(** Whatever the worker count, the only paths any worker tries to open
    are entries the directory walk of the root yielded and whose status
    is that of a regular file: directories and other kinds of files are
    never opened. *)
Theorem only_regular_files_opened
    (env : Env) (S root : string) (W : Z)
    (t : list io_event) (p : string) (ok : bool) :
  In t (worker_threads (snd (searchDirectoryForString env S root W))) ->
  In (IfstreamOpen p ok) t ->
  fs_status env p = Some RegularFile
  /\ exists entries, fs_walk env root = Some entries /\ In p entries.
Proof.
  unfold searchDirectoryForString.
  destruct (enumerate_files env root) as [files| |] eqn:Henum;
    try (simpl; contradiction).
  destruct (to_size_t W =? 0); [simpl; contradiction |].
  destruct (launch env S files W
              (wrap_int (size files / to_size_t W)) (Z.to_nat W) 0 [])
    as [futures ending] eqn:Hl.
  intros Ht Hp.
  assert (Ht' : In t (map snd futures)) by (destruct ending; exact Ht).
  clear Ht.
  apply launch_opens_within in Hl; [| constructor].
  apply in_map_iff in Ht'. destruct Ht' as [f [<- Hf]].
  rewrite Forall_forall in Hl. specialize (Hl f Hf).
  apply in_opened_paths in Hp. apply Hl in Hp.
  unfold enumerate_files in Henum.
  destruct (fs_status env root) as [[| |]|]; try discriminate.
  destruct (fs_walk env root) as [entries|] eqn:Hwalk; [| discriminate].
  destruct (push_regular_files_sound env entries [] files p Henum Hp)
    as [[] | [Hin Hreg]].
  split; [exact Hreg |]. exists entries. now split.
Qed.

○ ○ ○ ○

What lines in the listing include the string "contradiction"? Copy them out.

» Finished exercise:
    try (simpl; contradiction).
  destruct (to_size_t W =? 0); [simpl; contradiction |].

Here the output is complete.